■ PROBLEM DESCRIPTION: The lines to reproduce run from the first one below to the line containing "DuplicateJob (package : rstr)", both included. Reproduce them exactly and nothing else.

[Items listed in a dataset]
(* ===== verification/ParallelBuild.v ===== *)
(** Parallel AUR builds: src/src/package_managers/aur/parallel_build.rs.

    Jobs are grouped into waves by their dependencies; within a wave builds
    run concurrently under a limit and finish in any order. A wave is a
    transition system: [spawn] and [join] are the two halves of the loop of
    [build_level], and [level_step] lets any running task finish next with any
    outcome. The AUR client (authorization, building, installing) is outside
    this file: its answers are arbitrary. *)

From S2P Require Import Prelude.
Open Scope Z_scope.
Open Scope omg_scope.

(** * Jobs *)

Record BuildJob := {
  job_package : rstr;
  job_outputs : list rstr;
  job_dependencies : list rstr
}.

Definition job_new (package : rstr) (dependencies : list rstr) : BuildJob :=
  {| job_package := package; job_outputs := [package]; job_dependencies := dependencies |}.

Definition for_package_base (package_base : rstr) (outputs dependencies : list rstr) : BuildJob :=
  {| job_package := package_base; job_outputs := dedup (sort_strs outputs);
     job_dependencies := dedup (sort_strs dependencies) |}.

(** * Summary *)

Section build.
(** Errors, authorizations and built archives of the client. *)
Context {E Auth Archive : Type}.

Inductive BuildError :=
| DuplicateJob (package : rstr)
| ReviewNeedsTerminal
| CircularDependency (packages : list rstr)
| MissingJob (package : rstr)
| MissingAuthorization (package : rstr)
| MissingTask (id : nat)
| ClientError (e : E).

Record ParallelBuildSummary := {
  succeeded_outputs : list rstr;
  failed_outputs : list rstr;
  skipped_outputs : list rstr;
  failures : list (rstr * E)
}.

Definition summary_default : ParallelBuildSummary :=
  {| succeeded_outputs := []; failed_outputs := []; skipped_outputs := []; failures := [] |}.

Definition record_job_result (self : ParallelBuildSummary) (job : BuildJob) (r : result unit E) : ParallelBuildSummary :=
  match r with
  | Ok _ =>
      {| succeeded_outputs := succeeded_outputs self ++ job_outputs job; failed_outputs := failed_outputs self;
         skipped_outputs := skipped_outputs self; failures := failures self |}
  | Err error =>
      {| succeeded_outputs := succeeded_outputs self; failed_outputs := failed_outputs self ++ job_outputs job;
         skipped_outputs := skipped_outputs self; failures := failures self ++ [(job_package job, error)] |}
  end.

Definition record_skipped (self : ParallelBuildSummary) (job : BuildJob) : ParallelBuildSummary :=
  {| succeeded_outputs := succeeded_outputs self; failed_outputs := failed_outputs self;
     skipped_outputs := skipped_outputs self ++ job_outputs job; failures := failures self |}.

Definition merge (self other : ParallelBuildSummary) : ParallelBuildSummary :=
  {| succeeded_outputs := succeeded_outputs self ++ succeeded_outputs other;
     failed_outputs := failed_outputs self ++ failed_outputs other;
     skipped_outputs := skipped_outputs self ++ skipped_outputs other;
     failures := failures self ++ failures other |}.

(** * Waves *)

Definition validate_unique_jobs (jobs : list BuildJob) : result unit BuildError :=
  let? _ := for_each (fun (bases : gset rstr) job =>
    ensure (negb (bool_decide (job_package job ∈ bases))) (DuplicateJob (job_package job)) ;?
    Ok ({[job_package job]} ∪ bases)) ∅ jobs in
  Ok tt.

Definition build_dependency_graph (jobs : list BuildJob) : gmap rstr (gset rstr) :=
  let all_packages : gset rstr := list_to_set (map job_package jobs) in
  foldl (fun graph job =>
    <[job_package job := list_to_set (List.filter (fun dep => bool_decide (dep ∈ all_packages)) (job_dependencies job))]> graph)
    ∅ jobs.

(** The packages whose dependencies are all satisfied. *)
Definition level_ready (graph : gmap rstr (gset rstr)) (satisfied : gset rstr) (pkg : rstr) : bool :=
  match graph !! pkg with
  | None => true
  | Some deps => bool_decide (deps ⊆ satisfied)
  end.

(** [None] is running out of fuel. Which five packages a cycle error names
    depends on the order of a hash set. *)
Fixpoint levels_loop (fuel : nat) (graph : gmap rstr (gset rstr)) (remaining satisfied : gset rstr) (levels : list (list rstr))
  : option (result (list (list rstr)) BuildError) :=
  match fuel with
  | O => None
  | S fuel =>
      if bool_decide (remaining = ∅) then Some (Ok levels)
      else
        match sort_strs (List.filter (level_ready graph satisfied) (elements remaining)) with
        | [] => Some (Err (CircularDependency (take 5 (elements remaining))))
        | current_level =>
            levels_loop fuel graph (remaining ∖ list_to_set current_level) (list_to_set current_level ∪ satisfied)
              (levels ++ [current_level])
        end
  end.

(** Every pass removes at least one package. *)
Definition topological_levels (graph : gmap rstr (gset rstr)) : option (result (list (list rstr)) BuildError) :=
  levels_loop (S (size (dom graph))) graph (dom graph) ∅ [].

Definition concurrency_for_level (max_concurrent level_len : nat) : nat := Nat.min (Nat.max max_concurrent 1) level_len.

(** ** One wave *)

Record LevelState := {
  package_iter : list rstr;
  tasks : gset nat;
  in_flight_jobs : gmap nat BuildJob;
  next_id : nat;
  wave_archives : list Archive;
  level_summary : ParallelBuildSummary;
  authorized_jobs : gmap rstr Auth
}.

Definition level_start (packages : list rstr) (authorized : gmap rstr Auth) : LevelState :=
  {| package_iter := packages; tasks := ∅; in_flight_jobs := ∅; next_id := 0; wave_archives := [];
     level_summary := summary_default; authorized_jobs := authorized |}.

Section level.
Context (jobs : gmap rstr BuildJob) (concurrency : nat).

(** The condition and the exit of the inner loop. *)
Definition can_spawn (s : LevelState) : bool :=
  (size (tasks s) <? concurrency)%nat && negb (bool_decide (package_iter s = [])).

Definition spawn (s : LevelState) : result LevelState BuildError :=
  match package_iter s with
  | [] => Ok s
  | package :: rest =>
      let? job := ok_or (jobs !! package) (MissingJob package) in
      let? _ := ok_or (authorized_jobs s !! package) (MissingAuthorization package) in
      Ok {| package_iter := rest; tasks := {[next_id s]} ∪ tasks s;
            in_flight_jobs := <[next_id s := job]> (in_flight_jobs s); next_id := S (next_id s);
            wave_archives := wave_archives s; level_summary := level_summary s;
            authorized_jobs := delete package (authorized_jobs s) |}
  end.

(** Task [id] ends with [outcome]; a panic or a cancellation is an error. *)
Definition join (s : LevelState) (id : nat) (outcome : result (list Archive) E) : result LevelState BuildError :=
  let? job := ok_or (in_flight_jobs s !! id) (MissingTask id) in
  Ok {| package_iter := package_iter s; tasks := tasks s ∖ {[id]}; in_flight_jobs := delete id (in_flight_jobs s);
        next_id := next_id s;
        wave_archives := wave_archives s ++ match outcome with Ok archives => archives | Err _ => [] end;
        level_summary :=
          record_job_result (level_summary s) job (match outcome with Ok _ => Ok tt | Err error => Err error end);
        authorized_jobs := authorized_jobs s |}.

Inductive LevelConfig :=
| Running (s : LevelState)
| Finished (s : LevelState)
| Failed (e : BuildError).

Definition resume (r : result LevelState BuildError) : LevelConfig :=
  match r with Ok s => Running s | Err e => Failed e end.

Inductive level_step : LevelConfig -> LevelConfig -> Prop :=
| step_spawn s : can_spawn s = true -> level_step (Running s) (resume (spawn s))
| step_join s id outcome : can_spawn s = false -> id ∈ tasks s -> level_step (Running s) (resume (join s id outcome))
| step_finish s : can_spawn s = false -> tasks s = ∅ -> level_step (Running s) (Finished s).
End level.

(** The runs of [build_level]: the wave and then the installation of what it
    built, which may fail. *)
Inductive build_level (jobs : gmap rstr BuildJob) (max_concurrent : nat) (packages : list rstr) (authorized : gmap rstr Auth)
  : result (ParallelBuildSummary * gmap rstr Auth) BuildError -> Prop :=
| level_failed e :
    rtc (level_step jobs (concurrency_for_level max_concurrent (length packages)))
      (Running (level_start packages authorized)) (Failed e) ->
    build_level jobs max_concurrent packages authorized (Err e)
| level_not_installed s e :
    rtc (level_step jobs (concurrency_for_level max_concurrent (length packages)))
      (Running (level_start packages authorized)) (Finished s) ->
    wave_archives s ≠ [] ->
    build_level jobs max_concurrent packages authorized (Err (ClientError e))
| level_done s :
    rtc (level_step jobs (concurrency_for_level max_concurrent (length packages)))
      (Running (level_start packages authorized)) (Finished s) ->
    build_level jobs max_concurrent packages authorized (Ok (level_summary s, authorized_jobs s)).

(** ** All waves *)

Definition skip_level (jobs : gmap rstr BuildJob) (summary : ParallelBuildSummary) (packages : list rstr)
  : result ParallelBuildSummary BuildError :=
  for_each (fun summary package =>
    let? job := ok_or (jobs !! package) (MissingJob package) in
    Ok (record_skipped summary job)) summary packages.

Inductive build_waves (jobs : gmap rstr BuildJob) (max_concurrent : nat)
  : list (list rstr) -> gmap rstr Auth -> ParallelBuildSummary -> result ParallelBuildSummary BuildError -> Prop :=
| waves_done authorized summary : build_waves jobs max_concurrent [] authorized summary (Ok summary)
| waves_error level levels authorized summary e :
    build_level jobs max_concurrent level authorized (Err e) ->
    build_waves jobs max_concurrent (level :: levels) authorized summary (Err e)
| waves_stop level levels authorized summary wave authorized' :
    build_level jobs max_concurrent level authorized (Ok (wave, authorized')) -> failed_outputs wave ≠ [] ->
    build_waves jobs max_concurrent (level :: levels) authorized summary
      (skip_level jobs (merge summary wave) (concat levels))
| waves_next level levels authorized summary wave authorized' r :
    build_level jobs max_concurrent level authorized (Ok (wave, authorized')) -> failed_outputs wave = [] ->
    build_waves jobs max_concurrent levels authorized' (merge summary wave) r ->
    build_waves jobs max_concurrent (level :: levels) authorized summary r.

Section packages.
(** The client: whether a review would need a terminal that is missing, the
    authorization of a job, and taking the privileges to install. *)
Context (review_blocked : bool) (authorize : rstr -> list rstr -> result Auth E) (privileges : result unit E).

Definition jobs_by_package (jobs : list BuildJob) : gmap rstr BuildJob :=
  list_to_map (rev (map (fun job => (job_package job, job)) jobs)).

Definition authorize_all (jobs : gmap rstr BuildJob) (packages : list rstr) : result (gmap rstr Auth) BuildError :=
  for_each (fun authorized package =>
    let? job := ok_or (jobs !! package) (MissingJob package) in
    let? auth := map_err ClientError (authorize (job_package job) (job_outputs job)) in
    Ok (<[package := auth]> authorized)) ∅ packages.

(** The checks before the first wave; [None] is running out of fuel. *)
Definition prepare (jobs : list BuildJob) : option (result (list (list rstr) * gmap rstr Auth) BuildError) :=
  match validate_unique_jobs jobs, review_blocked with
  | Err e, _ => Some (Err e)
  | Ok _, true => Some (Err ReviewNeedsTerminal)
  | Ok _, false =>
      levels ← topological_levels (build_dependency_graph jobs);
      Some (let? levels := levels in
            let? authorized := authorize_all (jobs_by_package jobs) (concat levels) in
            let? _ := map_err ClientError privileges in
            Ok (levels, authorized))
  end.

(** [build_packages]: its possible answers. *)
Definition build_packages (max_concurrent : nat) (jobs : list BuildJob) (r : result ParallelBuildSummary BuildError) : Prop :=
  if bool_decide (map job_package jobs = []) then r = Ok summary_default
  else
    match prepare jobs with
    | None => False
    | Some (Err e) => r = Err e
    | Some (Ok (levels, authorized)) =>
        build_waves (jobs_by_package jobs) (Nat.max max_concurrent 1) levels authorized summary_default r
    end.
End packages.
End build.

■ ANSWER BOX:
(* ===== verification/ParallelBuild.v ===== *)
(** Parallel AUR builds: src/src/package_managers/aur/parallel_build.rs.

    Jobs are grouped into waves by their dependencies; within a wave builds
    run concurrently under a limit and finish in any order. A wave is a
    transition system: [spawn] and [join] are the two halves of the loop of
    [build_level], and [level_step] lets any running task finish next with any
    outcome. The AUR client (authorization, building, installing) is outside
    this file: its answers are arbitrary. *)

From S2P Require Import Prelude.
Open Scope Z_scope.
Open Scope omg_scope.

(** * Jobs *)

Record BuildJob := {
  job_package : rstr;
  job_outputs : list rstr;
  job_dependencies : list rstr
}.

Definition job_new (package : rstr) (dependencies : list rstr) : BuildJob :=
  {| job_package := package; job_outputs := [package]; job_dependencies := dependencies |}.

Definition for_package_base (package_base : rstr) (outputs dependencies : list rstr) : BuildJob :=
  {| job_package := package_base; job_outputs := dedup (sort_strs outputs);
     job_dependencies := dedup (sort_strs dependencies) |}.

(** * Summary *)

Section build.
(** Errors, authorizations and built archives of the client. *)
Context {E Auth Archive : Type}.

Inductive BuildError :=
| DuplicateJob (package : rstr)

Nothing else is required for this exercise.